__The data__.

(* ===== verification/RoutineEnd.v ===== *)
(** * [Routine]: the end of a coroutine, runners, futures and returning *)

From S2P Require Import Prelude Future Routine RoutineInv RoutineSteps.

Section steps_end.
Context (reader joiner : nat -> nat).
Implicit Types (s : state) (pl : tok -> place) (c w f t u : nat).

Abbreviation Inv := (Inv reader joiner).
Abbreviation thread_ok := (thread_ok reader joiner).
Abbreviation pc_ok := (pc_ok reader joiner).
Abbreviation coro_ok := (coro_ok reader joiner).
Abbreviation ref_ok := (ref_ok reader joiner).
Abbreviation frame := (frame reader joiner).

(** ** The end *)

Lemma ending_off s pl c post : Inv s pl -> ending s pl c post -> pl (Run c) = Nowhere.
Proof.
  intros H (He & _). pose proof (inv_coro _ _ _ _ H c) as Hc. unfold RoutineInv.coro_ok in Hc.
  destruct (pl (Run c)); try done; [destruct Hc; congruence|].
  destruct Hc as [((_ & _ & _ & Hp & _) & _) _]. congruence.
Qed.

(** A step of the end of [c] that moves no token. *)
Lemma step_fin s s' pl t c post :
  Inv s pl -> pl (Fin c) = OnThread t -> ending s pl c post ->
  (forall u, u <> t -> threads s' u = threads s u) ->
  toks (threads s' t) = toks (threads s t) ->
  (forall c', c' <> c -> datas s' c' = datas s c') -> mPull (datas s' c) = Finished ->
  mRunner (datas s' c) = None ->
  futures s' = futures s -> (forall x, x <> c -> results s' x = results s x) ->
  continuationPtr (results s' c) = continuationPtr (results s c) ->
  (forall x, x <> c -> continuations s' x = continuations s x) ->
  (continuations s' c = continuations s c \/
   continuations s c = EmptyHandle /\ continuations s' c = InvalidHandle) ->
  posted s' = posted s -> claimed s' = claimed s -> built s' = built s ->
  thread_ok s' pl (threads s' t) -> Inv s' pl.
Proof.
  intros H Hc He Hth Htk Hd Hp Hm Hf Hr Hrc Hk Hkc Hq Hcl Hb Hok.
  pose proof (ending_off _ _ _ _ H He) as Hrun. destruct He as (E1 & E2 & E3 & E4 & E5 & E6).
  assert (Hfr : forall x, rready s' x <-> rready s x).
  { intros x. rewrite !rready_tag. destruct (decide (x = c)) as [->|]; [by rewrite Hrc|by rewrite Hr]. }
  apply (inv_step s s' pl pl t H); try done.
  - apply frame_intro; try done.
    + intros c' u Hu Hx. assert (c' <> c) by (intros ->; destruct Hx as [|[|]]; congruence). by rewrite Hd.
    + intros c' u Hu Hx. assert (c' <> c) by (intros ->; congruence). rewrite Hr, Hk by done. split; [done|].
      split; [apply Hfr|done].
    + intros f u _ _. unfold fready. by rewrite Hf.
    + intros f. unfold fready. by rewrite Hf.
    + intros x. apply Hfr.
    + intros x. by rewrite Hb.
    + intros x. destruct (decide (x = c)) as [->|]; [|by rewrite Hk]. destruct Hkc as [->|[-> ->]]; done.
  - apply (token_keep s s' pl t); [exact (inv_tok _ _ _ _ H)|done|done].
  - rewrite Hf. apply H.
  - intros x w. rewrite <- (inv_res _ _ _ _ H). unfold has_task.
    destruct (decide (x = c)) as [->|]; [by rewrite Hrc|by rewrite Hr].
  - intros x w. rewrite <- (inv_cont _ _ _ _ H). destruct (decide (x = c)) as [->|]; [|by rewrite Hk].
    destruct Hkc as [->|[-> ->]]; split; congruence.
  - rewrite Hq. apply H.
  - intros c'. destruct (decide (c' = c)) as [->|Hc']; [right|left; split_and!; auto].
    unfold RoutineInv.coro_ok, RoutineInv.ref_ok. by rewrite Hrun, E4, Hp.
  - intros c'. destruct (decide (c' = c)) as [->|Hc']; [right|left; rewrite Hd, Hk by done; split_and!; auto; apply Hfr].
    unfold fin_ok. by rewrite Hp, Hc.
  - intros c'. rewrite Hb. intros Hx. destruct (inv_built _ _ _ _ H c' Hx). split; [|done].
    destruct (decide (c' = c)) as [->|]; [by rewrite Hp|by rewrite Hd].
  - intros f. rewrite Hcl. unfold fready. rewrite Hf. apply H.
Qed.

Lemma fin_on s pl t p cur r c l :
  Inv s pl -> threads s t = Thread p cur r -> pc_toks p = Fin c :: l -> pl (Fin c) = OnThread t.
Proof.
  intros H Hth Hp. apply (inv_tok _ _ _ _ H). rewrite Hth. unfold toks. simpl. rewrite Hp. by left.
Qed.
(** C15: no wake-up is lost: when no thread can go on and the [io_context] is
    empty, every coroutine that was constructed has ended and its result is
    ready, or it waits in [co::await] and whoever completes what it waits for
    will find it: its runner is registered in the future, which is not
    ready; or in the result of a routine that has not ended, and the coroutine
    itself in that routine's [mContinuation]. *)
Theorem routine_no_lost_wakeup prog s c :
  reachable next_ok (init prog) s -> at_rest s -> mPull (datas s c) <> NotMade ->
  mPull (datas s c) = Finished /\ rready s c \/
  mPull (datas s c) = Outside /\
  match mCode (datas s c) with
  | CAwait f _ => continuationPtr (futures s f) = TaskPtr c
  | CJoin r _ => continuationPtr (results s r) = TaskPtr c /\ continuations s r = TaskPtr c /\
                 mPull (datas s r) <> Finished
  | _ => False
  end.
Proof.
  intros Hr Hs Hc. destruct (routine_inv _ _ _ _ Hr) as [pl H].
  destruct (at_rest_spec _ _ H Hs) as [Hq Hth].
  assert (Hno : forall x t, pl x <> OnThread t).
  { intros x t Hx. apply (inv_tok _ _ _ _ H) in Hx. rewrite Hth in Hx. by apply elem_of_nil in Hx. }
  assert (Hnq : forall w, pl (Ref w) <> InQueue).
  { intros w Hw. apply (inv_queue _ _ _ _ H) in Hw. rewrite Hq in Hw. by apply elem_of_nil in Hw. }
  assert (Hfin : forall x, mPull (datas s x) = Finished -> rready s x).
  { intros x Hx. pose proof (inv_fin _ _ _ _ H x) as Hf. unfold fin_ok in Hf. rewrite Hx in Hf.
    destruct (pl (Fin x)) eqn:E; try done; [by destruct Hf|by apply Hno in E]. }
  pose proof (inv_coro _ _ _ _ H c) as Hco. unfold coro_ok in Hco.
  assert (Hsus : suspended reader s pl c -> mPull (datas s c) = Outside /\
    match mCode (datas s c) with CAwait f _ => continuationPtr (futures s f) = TaskPtr c | _ => False end).
  { intros (H1 & H2 & H3 & H4 & f & k & H5 & H6 & [H7|[[H7|[t H7]] _]]).
    - split; [done|]. rewrite H5. by apply (inv_fut _ _ _ _ H).
    - by apply Hnq in H7.
    - by apply Hno in H7. }
  destruct (pl (Run c)) eqn:Erun; try done.
  - destruct (mPull (datas s c)) eqn:Ep; try done.
    + right. destruct (Hsus Hco) as [? Hx]. split; [done|]. by destruct (mCode (datas s c)).
    + right. destruct (Hsus Hco) as [? Hx]. split; [done|]. by destruct (mCode (datas s c)).
    + left. auto.
  - by apply Hno in Erun.
  - right. destruct Hco as [[((k & Hk) & Hj & Hb & Ho & Hp) _] Href]. split; [done|]. rewrite Hk.
    assert (Hreg : continuationPtr (results s r) = TaskPtr c) by by apply (inv_res _ _ _ _ H).
    split_and!; [done|by apply (inv_cont _ _ _ _ H)|]. intros Hf%Hfin%rready_tag. congruence.
Qed.
(* ===== verification/CountedRunner.v ===== *)
(** * [routine.hpp]: a [Runner] that waits for several awaitables

    [Runner(caller, awaitableCnt)] is called once by each awaitable, by any thread,
    and resumes its coroutine at the last call. It lives on the stack of the
    coroutine that it resumes. A [Runner] without a counter, the one of [co::await],
    is the case of one call; [Routine.v] has it with all that surrounds it. *)

From S2P Require Import Prelude Future.

(** ** The calls *)

(** A coroutine is a number. *)
Record Runner : Type := MkRunner {
  mCaller : handle nat;
  mAwaitableCnt : option Z;    (** [boost::optional<std::atomic<size_t>>] *)
}.

(** [Runner(caller)] and [Runner(caller, awaitableCnt)] *)
Definition make (caller : nat) : Runner := MkRunner (TaskPtr caller) None.
Definition make_counting (caller : nat) (awaitableCnt : Z) : Runner := MkRunner (TaskPtr caller) (Some awaitableCnt).

(** Where a call of [operator()] is. *)
Inductive call : Type :=
  | CCall             (** before it looks at [current()], or posted to an io_context *)
  | CCount            (** before [--( *mAwaitableCnt)] *)
  | CExchange         (** before [mCaller.exchange] *)
  | CResume (c : nat) (** before [continuation->resume()] *)
  | CDone
  | CFault (f : fault).

Record state : Type := St {
  runner : option Runner;     (** [None]: the coroutine has gone on, and the runner is destroyed *)
  calls : list call;
  resumed : list nat;         (** history: the coroutines that were resumed *)
}.

Definition start (r : Runner) (n : nat) : state := St (Some r) (replicate n CCall) [].

(** [operator()] on a runner that is there: the next place, and the runner.
    [current]: does the thread run a coroutine? Then the call is posted. *)
Definition operator (current : bool) (p : call) (r : Runner) : call * Runner :=
  match p with
  | CCall =>
      if current then (CCall, r)
      else (match mAwaitableCnt r with Some _ => CCount | None => CExchange end, r)
  | CCount =>
      match mAwaitableCnt r with
      | Some n =>
          let n := wrap64u (n - 1) in
          (if (n =? 0)%Z then CExchange else CDone, MkRunner (mCaller r) (Some n))
      | None => (CFault NullDeref, r)
      end
  | CExchange =>
      (match mCaller r with TaskPtr c => CResume c | EmptyHandle | InvalidHandle => CDone end,
       MkRunner InvalidHandle (mAwaitableCnt r))
  | CResume _ | CDone | CFault _ => (p, r)
  end.

Inductive label : Type := L (i : nat) (current : bool).

Definition next (l : label) (s : state) : option state :=
  let '(L i current) := l in
  match calls s !! i with
  | None | Some (CDone | CFault _) => None
  | Some (CResume c) => Some (St None (<[i := CDone]> (calls s)) (resumed s ++ [c]))
  | Some p =>
      match runner s with
      | Some r => let '(p, r) := operator current p r in Some (St (Some r) (<[i := p]> (calls s)) (resumed s))
      | None => Some (St None (<[i := CFault UseAfterFree]> (calls s)) (resumed s))
      end
  end.

(** ** The invariant *)

Section invariant.
Context (c : nat) (counting : bool).

Definition counter (n : nat) : option Z := if counting then Some (Z.of_nat n) else None.

Definition pending (p : call) : nat := match p with CCall | CCount => 1 | _ => 0 end.
Definition exchanging (p : call) : nat := match p with CExchange => 1 | _ => 0 end.
Definition resuming (p : call) : nat := match p with CResume _ => 1 | _ => 0 end.

Definition call_ok (p : call) : Prop :=
  match p with CFault _ => False | CCount => counting = true | CResume c' => c' = c | _ => True end.

(** The calls that have not counted themselves, and how far the last one is. *)
Definition phase (s : state) (np ne nr : nat) : Prop :=
  match np, ne, nr with
  | S _, 0, 0 => runner s = Some (MkRunner (TaskPtr c) (counter np)) /\ resumed s = [] /\
      (Z.of_nat np < 2 ^ 64)%Z /\ (counting = false -> np = 1)
  | 0, 1, 0 => runner s = Some (MkRunner (TaskPtr c) (counter 0)) /\ resumed s = []
  | 0, 0, 1 => runner s = Some (MkRunner InvalidHandle (counter 0)) /\ resumed s = []
  | 0, 0, 0 => runner s = None /\ resumed s = [c]
  | _, _, _ => False
  end.

Definition ok (s : state) : Prop :=
  Forall call_ok (calls s) /\
  phase s (sum_list_with pending (calls s)) (sum_list_with exchanging (calls s)) (sum_list_with resuming (calls s)).

Lemma counter_dec n :
  (Z.of_nat (S n) < 2 ^ 64)%Z -> wrap64u (Z.of_nat (S n) - 1) = Z.of_nat n.
Proof. intros H. rewrite wrap64u_id by lia. lia. Qed.

(** Close the case in which the sums are [a], [b] and [d] after the step. *)
Ltac into a b d H :=
  apply H; [solve [done | simpl; congruence]|];
  let np := fresh in let ne := fresh in let nr := fresh in
  intros np ne nr; simpl; intros; replace np with a by lia; replace ne with b by lia; replace nr with d by lia;
  simpl; unfold counter; try match goal with E : counting = _ |- _ => rewrite E end.

Lemma runner_ok_next l s s' : ok s -> next l s = Some s' -> ok s'.
Proof.
  intros [Hf Hp] Hs. destruct l as [i cur], s as [r cs rs]. unfold next in Hs. simpl in *.
  destruct (cs !! i) as [p|] eqn:Ei; [|done].
  pose proof (Forall_lookup_1 _ _ _ _ Hf Ei) as Hc.
  assert (Hgen : forall p' r' rs', call_ok p' ->
    (forall np ne nr, np + pending p = sum_list_with pending cs + pending p' ->
       ne + exchanging p = sum_list_with exchanging cs + exchanging p' ->
       nr + resuming p = sum_list_with resuming cs + resuming p' -> phase (St r' (<[i := p']> cs) rs') np ne nr) ->
    ok (St r' (<[i := p']> cs) rs')).
  { intros p' r' rs' Hp' H. split; [by apply Forall_insert|]. apply H; by apply sum_insert. }
  pose proof (sum_lookup_le pending _ _ _ Ei). pose proof (sum_lookup_le exchanging _ _ _ Ei).
  pose proof (sum_lookup_le resuming _ _ _ Ei).
  set (np := sum_list_with pending cs) in *. set (ne := sum_list_with exchanging cs) in *.
  set (nr := sum_list_with resuming cs) in *. clearbody np ne nr.
  destruct p as [| | |c'| |f]; try done; simpl in *.
  - destruct np as [|n], ne, nr; try done; try lia. simpl in Hp; destruct Hp as (-> & -> & Hb & Hone).
    destruct cur; simpl in Hs; simplify_eq; [by into (S n) 0 0 Hgen|].
    unfold counter in *. simpl. destruct counting eqn:Ec; [by into (S n) 0 0 Hgen|].
    assert (n = 0) as -> by (specialize (Hone eq_refl); lia). by into 0 1 0 Hgen.
  - destruct np as [|n], ne, nr; try done; try lia. simpl in Hp; destruct Hp as (-> & -> & Hb & _). unfold counter in *.
    rewrite Hc in *. cbn -[wrap64u Z.of_nat] in Hs. rewrite counter_dec in Hs by done.
    destruct n as [|n]; simplify_eq; [by into 0 1 0 Hgen|].
    rewrite (proj2 (Z.eqb_neq _ _)) by lia. into (S n) 0 0 Hgen. split_and!; [done|done|lia|done].
  - destruct np, ne as [|[|]], nr; try done; try lia. simpl in Hp; destruct Hp as (-> & ->). simpl in Hs. simplify_eq.
    by into 0 0 1 Hgen.
  - destruct np, ne as [|[|]], nr as [|[|]]; try done; try lia. simpl in Hp; destruct Hp as (-> & ->). simplify_eq. by into 0 0 0 Hgen.
Qed.

Lemma runner_ok_start n :
  n <> 0 -> (Z.of_nat n < 2 ^ 64)%Z -> (counting = false -> n = 1) -> ok (start (MkRunner (TaskPtr c) (counter n)) n).
Proof.
  intros Hn Hb H1. split; [by apply Forall_replicate|]. unfold start. simpl. rewrite !sum_replicate. simpl.
  rewrite !Nat.mul_0_r, Nat.mul_1_r. destruct n as [|n]; [done|]. done.
Qed.

Lemma ok_reachable n s :
  n <> 0 -> (Z.of_nat n < 2 ^ 64)%Z -> (counting = false -> n = 1) ->
  reachable next (start (MkRunner (TaskPtr c) (counter n)) n) s -> ok s.
Proof. intros Hn Hb H1. apply invariant_reachable; [intros l s1 s2; apply runner_ok_next|by apply runner_ok_start]. Qed.

(** What the invariant says to who looks from outside. *)
Definition resumes_once (s : state) : Prop :=
  (resumed s = [] \/ resumed s = [c] /\ Forall (eq CDone) (calls s)) /\
  (Forall (eq CDone) (calls s) -> resumed s = [c]) /\
  (forall i f, calls s !! i <> Some (CFault f)) /\
  (forall i p, calls s !! i = Some p -> p <> CDone -> exists s', next (L i false) s = Some s').

Lemma ok_resumes_once s : ok s -> resumes_once s.
Proof.
  intros [Hf Hp].
  assert (Hdone : sum_list_with pending (calls s) = 0 -> sum_list_with exchanging (calls s) = 0 ->
    sum_list_with resuming (calls s) = 0 -> Forall (eq CDone) (calls s)).
  { intros H1 H2 H3. apply Forall_lookup. intros i p Hi. pose proof (Forall_lookup_1 _ _ _ _ Hf Hi).
    pose proof (sum_lookup_le pending _ _ _ Hi). pose proof (sum_lookup_le exchanging _ _ _ Hi).
    pose proof (sum_lookup_le resuming _ _ _ Hi). by destruct p; simpl in *; try lia. }
  split_and!.
  - destruct (sum_list_with pending (calls s)), (sum_list_with exchanging (calls s)) as [|[]],
      (sum_list_with resuming (calls s)) as [|[]]; simpl in Hp; try done; spread; auto.
  - intros Hd.
    assert (Hz : forall f, f CDone = 0 -> sum_list_with f (calls s) = 0).
    { intros f Hfd. apply sum_all_zero. intros i p Hi. by rewrite <- (Forall_lookup_1 _ _ _ _ Hd Hi). }
    rewrite !Hz in Hp by done. by destruct Hp.
  - intros i f Hi. by apply (Forall_lookup_1 _ _ _ _ Hf Hi).
  - intros i p Hi Hn. pose proof (Forall_lookup_1 _ _ _ _ Hf Hi) as Hc. unfold next. rewrite Hi.
    destruct p; try done; [..|by eexists]; (destruct (runner s); [by destruct (operator _ _ _); eexists|by eexists]).
Qed.
End invariant.

(** ** Theorems *)

(** A runner that counts [n] awaitables, each of which calls it once, in every
    interleaving of the calls and whether or not they are posted first: the coroutine
    is resumed once, after all calls have counted themselves and no call touches
    the runner any more; when all calls are over it has been resumed; and a call is
    never stuck. *)
Theorem counting_runner_resumes_once c n s :
  n <> 0 -> (Z.of_nat n < 2 ^ 64)%Z ->
  reachable next (start (make_counting c (Z.of_nat n)) n) s -> resumes_once c s.
Proof. intros Hn Hb Hr. by apply (ok_resumes_once c true), (ok_reachable c true n). Qed.

(** The same for a runner without a counter, which is called once. *)
Theorem plain_runner_resumes_once c s : reachable next (start (make c) 1) s -> resumes_once c s.
Proof. intros Hr. apply (ok_resumes_once c false), (ok_reachable c false 1); [done..|exact Hr]. Qed.

(** The counter must be the number of calls: with one call less the coroutine is
    never resumed, and with one more a call touches the destroyed runner. *)
Lemma counter_too_high : forall s, run next [L 0 false; L 0 false] (start (make_counting 7 2) 1) = Some s ->
  calls s = [CDone] /\ resumed s = [].
Proof. intros s [= <-]. done. Qed.

Lemma counter_too_low : forall s,
  run next [L 0 false; L 0 false; L 0 false; L 0 false; L 1 false] (start (make_counting 7 1) 2) = Some s ->
  calls s = [CDone; CFault UseAfterFree] /\ resumed s = [7].
Proof. intros s [= <-]. done. Qed.

(** ** An example *)

Module Sample.
Definition script : list label := Eval vm_compute in
  [L 2 true; L 0 true] ++ greedy next [L 1 false; L 2 false; L 0 false] 50 (start (make_counting 7 3) 3).
Definition final : state := default (start (make 0) 0) (run next script (start (make_counting 7 3) 3)).
End Sample.

Lemma counting_runner_resumes_once_witness :
  3 <> 0 /\ Forall (eq CDone) (calls Sample.final) /\ resumed Sample.final = [7].
Proof.
  assert (Hr : reachable next (start (make_counting 7 (Z.of_nat 3)) 3) Sample.final)
    by (exists Sample.script; vm_compute; reflexivity).
  assert (Hd : Forall (eq CDone) (calls Sample.final)) by (vm_compute; by repeat constructor).
  split; [done|]. split; [exact Hd|].
  destruct (counting_runner_resumes_once 7 3 Sample.final ltac:(done) ltac:(lia) Hr) as (_ & H & _). exact (H Hd).
Defined.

__Required work__.
Using the records above, write out exactly the lines between the one holding "reachable next (start (make_counting c" and the one holding "Module Sample.", inclusive; leave everything else out.

__Exercise solution__.
  reachable next (start (make_counting c (Z.of_nat n)) n) s -> resumes_once c s.
Proof. intros Hn Hb Hr. by apply (ok_resumes_once c true), (ok_reachable c true n). Qed.

(** The same for a runner without a counter, which is called once. *)
Theorem plain_runner_resumes_once c s : reachable next (start (make c) 1) s -> resumes_once c s.
Proof. intros Hr. apply (ok_resumes_once c false), (ok_reachable c false 1); [done..|exact Hr]. Qed.

(** The counter must be the number of calls: with one call less the coroutine is
    never resumed, and with one more a call touches the destroyed runner. *)
Lemma counter_too_high : forall s, run next [L 0 false; L 0 false] (start (make_counting 7 2) 1) = Some s ->
  calls s = [CDone] /\ resumed s = [].
Proof. intros s [= <-]. done. Qed.

Lemma counter_too_low : forall s,
  run next [L 0 false; L 0 false; L 0 false; L 0 false; L 1 false] (start (make_counting 7 1) 2) = Some s ->
  calls s = [CDone; CFault UseAfterFree] /\ resumed s = [7].
Proof. intros s [= <-]. done. Qed.

(** ** An example *)

Module Sample.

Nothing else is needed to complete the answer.